* **Exercise objective**
Read through the entries below and return each line with the word "Lemma".

** Supplied entries follows **

(* ===== verification/RedeemSteps.v ===== *)
(** * Redemption requests step by step

    The calls of [chain/actions/src/redeem.rs] cut where they wait: other calls,
    the queue and the other components of the node may act between two steps.
    Run without interruption the steps are [redeem_tickets] and
    [redeem_ticket]. *)
From stdpp Require Import gmap strings relations.
From S2P Require Import Prelude Primitives Crypto Channels Tickets SharedKeys TicketStore NodeDb Indexer Actions.

Section Steps.
Context `{!Secp256k1} `{!Curve25519} `{!Ed25519} `{!HexCodec} `{!ScanOrder} `{!Multiaddrs} `{!MultiaddrProtocols} `{!FloatCmp}.
#[local] Set Default Proof Using "Type".

Abbreviation AM := (SM QueueState ChainActionsError).

(** Where a call is: what it does next, and what it has read so far.  The first
    five are those of [redeem_tickets], the next five those of
    [redeem_ticket]. *)
Inductive RedeemCall :=
| Counting (sel : TicketSelector) (randoms : list bytes)
| Separating (sel : TicketSelector) (randoms : list bytes)
| Opening (sel : TicketSelector) (randoms : list bytes) (dst : Hash)
| Streaming (rows : list TicketModel) (got : list AcknowledgedTicket) (randoms : list bytes) (dst : Hash)
| Submitting (got : list AcknowledgedTicket) (randoms : list bytes) (dst : Hash) (receivers : list nat)
| Finding (ack : AcknowledgedTicket) (random : bytes)
| OpeningOne (sel : TicketSelector) (random : bytes)
| StreamingOne (rows : list TicketModel) (random : bytes)
| SeparatingOne (stored : AcknowledgedTicket) (random : bytes)
| SubmittingOne (stored : AcknowledgedTicket) (random : bytes) (dst : Hash)
| Returned (result : outcome ChainActionsError (list nat)).

(** A step that fails ends the call. *)
Definition and_then {A} (m : AM A) (k : A → RedeemCall) (s : QueueState) : QueueState * RedeemCall :=
  match m s with
  | (s, Ok a) => (s, k a)
  | (s, Err e) => (s, Returned (Err e))
  | (s, Panic) => (s, Returned Panic)
  end.

(** The selector of a single ticket, when it may still be redeemed. *)
Definition find_redeemable (ack : AcknowledgedTicket) : AM TicketSelector :=
  let ticket := verified_ticket (Tickets.ack_ticket ack) in
  maybe_channel ← on_index (get_channel_by_id (t_channel_id ticket));
  match maybe_channel with
  | Some channel =>
      channel_index ← lift (U256_as 64 (ticket_index channel));
      require (negb (t_index ticket <? channel_index)) OldTicket;;
      mret (with_state Untouched (with_index (t_index ticket) (selector_of_channel channel)))
  | None => throw ActionChannelDoesNotExist
  end.

Definition call_step (c : RedeemCall) (s : QueueState) : QueueState * RedeemCall :=
  match c with
  | Counting sel randoms =>
      and_then (on_ticket_db (get_tickets_value sel))
        (λ v, if (v.1 =? 0)%nat then Returned (Ok []) else Separating sel randoms) s
  | Separating sel randoms => and_then channel_dst (Opening sel randoms) s
  | Opening sel randoms dst => and_then (on_ticket_db (open_ticket_stream sel)) (λ rows, Streaming rows [] randoms dst) s
  | Streaming [] got randoms dst => (s, Submitting got randoms dst [])
  | Streaming (r :: rows) got randoms dst =>
      and_then (on_ticket_db (update_fetched r BeingRedeemed)) (λ o, Streaming rows (got ++ option_list o) randoms dst) s
  | Submitting [] _ _ receivers => (s, Returned (Ok receivers))
  | Submitting (ack :: got) randoms dst receivers =>
      match into_redeemable (default [] (head randoms)) ack (NodeDb.chain_key (queue_db s)) dst with
      | Ok redeemable =>
          match send (RedeemTicket redeemable) s with
          | (s, Ok n) => (s, Submitting got (tail randoms) dst (receivers ++ [n]))
          | (s, Err _) => (s, Submitting got (tail randoms) dst receivers)
          | (s, Panic) => (s, Returned Panic)
          end
      | Err _ => (s, Submitting got (tail randoms) dst receivers)
      | Panic => (s, Returned Panic)
      end
  | Finding ack random => and_then (find_redeemable ack) (λ sel, OpeningOne sel random) s
  | OpeningOne sel random => and_then (on_ticket_db (open_ticket_stream sel)) (λ rows, StreamingOne rows random) s
  | StreamingOne [] _ => (s, Returned (Err WrongTicketState))
  | StreamingOne (r :: rows) random =>
      and_then (on_ticket_db (update_fetched r BeingRedeemed))
        (λ o, match o with Some stored => SeparatingOne stored random | None => StreamingOne rows random end) s
  | SeparatingOne stored random => and_then channel_dst (SubmittingOne stored random) s
  | SubmittingOne stored random dst =>
      and_then (s ← get;
                redeemable ← lift (map_err ActionsCoreTypesError
                  (into_redeemable random stored (NodeDb.chain_key (queue_db s)) dst));
                send (RedeemTicket redeemable)) (λ n, Returned (Ok [n])) s
  | Returned _ => (s, c)
  end.

(** ** Uninterrupted *)
Definition steps_to (x y : QueueState * RedeemCall) : Prop := y = call_step x.2 x.1.

Lemma step_once s c y : call_step c s = y → rtc steps_to (s, c) y.
Proof. intros <-. by apply rtc_once. Qed.

Lemma step_then s c y z : call_step c s = y → rtc steps_to y z → rtc steps_to (s, c) z.
Proof. intros <- Hz. by eapply rtc_l. Qed.

(** From a state the call ends in another with a result. *)
Definition ends (x : QueueState * RedeemCall) (y : QueueState * outcome ChainActionsError (list nat)) : Prop :=
  rtc steps_to x (y.1, Returned y.2).

Lemma ends_step s c y z : call_step c s = y → ends y z → ends (s, c) z.
Proof. by apply step_then. Qed.

Lemma ends_bind {A} (m : AM A) (k : A → RedeemCall) (f : A → AM (list nat)) s c :
  call_step c s = and_then m k s → (∀ s a, ends (s, k a) (f a s)) → ends (s, c) ((m ≫= f) s).
Proof.
  intros Hc Hf. unfold mbind, SM_bind. unfold and_then in Hc.
  destruct (m s) as [s1 [a|e|]]; [eapply ends_step; [exact Hc|apply Hf]|by apply step_once..].
Qed.

Lemma opened_stream {A} sel (k : list TicketModel → SM TicketManager DbSqlError A) s :
  on_ticket_db (open_ticket_stream sel) s = (s, Ok (find_where (into_condition sel) (tickets_db (ticket_manager (queue_db s))))) ∧
  on_ticket_db (open_ticket_stream sel ≫= k) s =
    on_ticket_db (k (find_where (into_condition sel) (tickets_db (ticket_manager (queue_db s))))) s.
Proof.
  split; [|done]. unfold on_ticket_db, on_db_with, on_tickets, open_ticket_stream. cbn. f_equal. by destruct s as [[]].
Qed.

Lemma stream_steps rows got randoms dst s :
  match on_ticket_db (update_and_fetch_loop rows BeingRedeemed) s with
  | (s', Ok l) => rtc steps_to (s, Streaming rows got randoms dst) (s', Submitting (got ++ l) randoms dst [])
  | (s', Err e) => rtc steps_to (s, Streaming rows got randoms dst) (s', Returned (Err e))
  | (s', Panic) => rtc steps_to (s, Streaming rows got randoms dst) (s', Returned Panic)
  end.
Proof.
  revert got s. induction rows as [|r rows IH]; intros got s.
  { unfold on_ticket_db, on_db_with, on_tickets. cbn. rewrite app_nil_r. apply step_once. cbn. do 2 f_equal. by destruct s as [[]]. }
  assert (∀ y, call_step (Streaming (r :: rows) got randoms dst) s = y → y = and_then (on_ticket_db (update_fetched r BeingRedeemed))
    (λ o, Streaming rows (got ++ option_list o) randoms dst) s) as Hstep by by intros ? <-.
  cbn [update_and_fetch_loop]. unfold on_ticket_db at 1, on_db_with at 1, on_tickets at 1, mbind at 1, SM_bind at 1.
  unfold and_then, on_ticket_db, on_db_with, on_tickets in Hstep.
  destruct (update_fetched r BeingRedeemed (ticket_manager (queue_db s))) as [m1 [o|e|]]; cbn in Hstep |- *.
  - specialize (IH (got ++ option_list o) (set_queue_db (set_ticket_manager m1 (queue_db s)) s)).
    unfold on_ticket_db, on_db_with, on_tickets in IH. cbn in IH. unfold mbind, SM_bind.
    destruct (update_and_fetch_loop rows BeingRedeemed m1) as [m2 [l|e|]]; cbn in IH |- *.
    all: eapply step_then; [by apply Hstep|]; rewrite ?(app_assoc got); exact IH.
  - apply step_once. by apply Hstep.
  - apply step_once. by apply Hstep.
Qed.
Lemma submit_steps got randoms dst ns s :
  let (s', o) := redeem_stream got randoms (NodeDb.chain_key (queue_db s)) dst s in
  ends (s, Submitting got randoms dst ns) (s', l ← o; Ok (ns ++ l)).
Proof.
  revert randoms ns s. induction got as [|ack got IH]; intros randoms ns s; cbn [redeem_stream].
  { apply step_once. cbn. by rewrite app_nil_r. }
  assert (call_step (Submitting (ack :: got) randoms dst ns) s =
    match into_redeemable (default [] (head randoms)) ack (NodeDb.chain_key (queue_db s)) dst with
    | Ok redeemable =>
        match send (RedeemTicket redeemable) s with
        | (s, Ok n) => (s, Submitting got (tail randoms) dst (ns ++ [n]))
        | (s, Err _) => (s, Submitting got (tail randoms) dst ns)
        | (s, Panic) => (s, Returned Panic)
        end
    | Err _ => (s, Submitting got (tail randoms) dst ns)
    | Panic => (s, Returned Panic)
    end) as Hstep by done.
  destruct (into_redeemable _ ack _ dst) as [r|e|]; [| |by apply step_once].
  - unfold send in *. destruct (queue_open s).
    + specialize (IH (tail randoms) (ns ++ [length (sent s)]) (push_action (RedeemTicket r) s)).
      unfold mbind, SM_bind. change (NodeDb.chain_key (queue_db (push_action (RedeemTicket r) s))) with (NodeDb.chain_key (queue_db s)) in IH.
      destruct (redeem_stream got _ _ dst _) as [s' [l|e|]]; cbn in IH |- *; (eapply ends_step; [exact Hstep|]);
        rewrite <-?app_assoc in IH; exact IH.
    + specialize (IH (tail randoms) ns s). destruct (redeem_stream got _ _ dst _) as [s' o]. by eapply ends_step.
  - specialize (IH (tail randoms) ns s). destruct (redeem_stream got _ _ dst _) as [s' o]. by eapply ends_step.
Qed.

(** The steps of the calls with nothing in between are the calls. *)
Theorem redeem_tickets_by_steps (sel : TicketSelector) (randoms : list bytes) (s : QueueState) :
  ends (s, Counting sel randoms) (redeem_tickets sel randoms s).
Proof.
  apply (ends_bind _ (λ v, if (v.1 =? 0)%nat then Returned (Ok []) else Separating sel randoms)); [done|].
  clear s. intros s [count value]. cbn [fst]. destruct (count =? 0)%nat; [apply rtc_refl|].
  apply (ends_bind _ (Opening sel randoms)); [done|]. clear s. intros s dst. unfold update_ticket_states_and_fetch.
  destruct (opened_stream sel (λ rows, update_and_fetch_loop rows BeingRedeemed) s) as [Hopen Hrest].
  eapply ends_step; [cbn [call_step]; unfold and_then; by rewrite Hopen|].
  set (rows := find_where _ _) in *. unfold mbind at 1, SM_bind at 1. rewrite Hrest.
  pose proof (stream_steps rows [] randoms dst s) as Hst.
  destruct (on_ticket_db (update_and_fetch_loop rows BeingRedeemed) s) as [s1 [l|e|]]; [|done..].
  autorewrite with run. pose proof (submit_steps l randoms dst [] s1) as Hsub. cbn [app] in Hst.
  destruct (redeem_stream l randoms _ dst s1) as [s' o]. unfold ends in *. cbn [fst snd] in *. etrans; [exact Hst|].
  by destruct o.
Qed.

Lemma stream_one_steps rows random s (f : option AcknowledgedTicket → AM (list nat)) :
  (∀ s, ends (s, Returned (Err WrongTicketState)) (f None s)) → (∀ s t, ends (s, SeparatingOne t random) (f (Some t) s)) →
  ends (s, StreamingOne rows random) ((on_ticket_db (fetch_next rows BeingRedeemed) ≫= f) s).
Proof.
  intros Hnone Hsome. revert s. induction rows as [|r rows IH]; intros s.
  { eapply ends_step; [done|]. unfold mbind, SM_bind, on_ticket_db, on_db_with, on_tickets. cbn.
    assert (set_queue_db (set_ticket_manager (ticket_manager (queue_db s)) (queue_db s)) s = s) as -> by by destruct s as [[]].
    apply Hnone. }
  specialize (IH (on_ticket_db (update_fetched r BeingRedeemed) s).1).
  assert (call_step (StreamingOne (r :: rows) random) s = and_then (on_ticket_db (update_fetched r BeingRedeemed))
    (λ o, match o with Some stored => SeparatingOne stored random | None => StreamingOne rows random end) s) as Hstep by done.
  unfold and_then in Hstep. unfold mbind, SM_bind, on_ticket_db, on_db_with, on_tickets in *. cbn [fetch_next] in *.
  unfold mbind, SM_bind in *. destruct (update_fetched r BeingRedeemed (ticket_manager (queue_db s))) as [m1 [[t|]|e|]]; cbn in *.
  - eapply ends_step; [exact Hstep|]. apply Hsome.
  - eapply ends_step; [exact Hstep|]. exact IH.
  - by apply step_once.
  - by apply step_once.
Qed.

Theorem redeem_ticket_by_steps (ack : AcknowledgedTicket) (random : bytes) (s : QueueState) :
  ends (s, Finding ack random) ((n ← redeem_ticket ack random; mret [n]) s).
Proof.
  set (f := λ maybe_ticket : option AcknowledgedTicket,
    match maybe_ticket with
    | Some stored =>
        dst ← channel_dst;
        n ← (s ← get;
             redeemable ← lift (map_err ActionsCoreTypesError (into_redeemable random stored (NodeDb.chain_key (queue_db s)) dst));
             send (RedeemTicket redeemable));
        mret [n]
    | None => throw WrongTicketState
    end : AM (list nat)).
  assert (∀ s, (n ← redeem_ticket ack random; mret [n]) s =
    (find_redeemable ack ≫= λ sel, on_ticket_db (update_state_and_fetch_next sel BeingRedeemed) ≫= f) s) as Hshape.
  { clear s. intros s. unfold redeem_ticket, find_redeemable. autorewrite with run. unfold mbind, SM_bind.
    destruct (on_index _ s) as [s1 [[ch|]|e|]]; [|done..]. unfold lift. destruct (U256_as 64 _) as [i|e|]; [|done..].
    destruct (require _ _ s1) as [s2 [[]|e|]]; [|done..]. cbn.
    destruct (on_ticket_db _ s2) as [s3 [[t|]|e|]]; [|done..]. cbn. unfold mbind, SM_bind.
    destruct (channel_dst s3) as [s4 [dst|e|]]; [|done..]. cbn. by destruct (map_err _ _). }
  rewrite Hshape. apply (ends_bind _ (λ sel, OpeningOne sel random)); [done|]. clear s Hshape. intros s sel.
  unfold update_state_and_fetch_next.
  destruct (opened_stream sel (λ rows, fetch_next rows BeingRedeemed) s) as [Hopen Hrest].
  eapply ends_step; [cbn [call_step]; unfold and_then; by rewrite Hopen|].
  set (rows := find_where _ _) in *. unfold mbind at 1, SM_bind at 1. rewrite Hrest.
  apply (stream_one_steps rows random s f); unfold f; clear.
  - intros s. apply rtc_refl.
  - intros s t. apply (ends_bind _ (SubmittingOne t random)); [done|]. clear s. intros s dst.
    apply (ends_bind _ (λ n, Returned (Ok [n]))); [done|]. intros s' n. apply rtc_refl.
Qed.
End Steps.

** End of Supplied entries **

* **Output of the exercise**
Lemma step_once s c y : call_step c s = y → rtc steps_to (s, c) y.
Lemma step_then s c y z : call_step c s = y → rtc steps_to y z → rtc steps_to (s, c) z.
Lemma ends_step s c y z : call_step c s = y → ends y z → ends (s, c) z.
Lemma ends_bind {A} (m : AM A) (k : A → RedeemCall) (f : A → AM (list nat)) s c :
Lemma opened_stream {A} sel (k : list TicketModel → SM TicketManager DbSqlError A) s :
Lemma stream_steps rows got randoms dst s :
Lemma submit_steps got randoms dst ns s :
Lemma stream_one_steps rows random s (f : option AcknowledgedTicket → AM (list nat)) :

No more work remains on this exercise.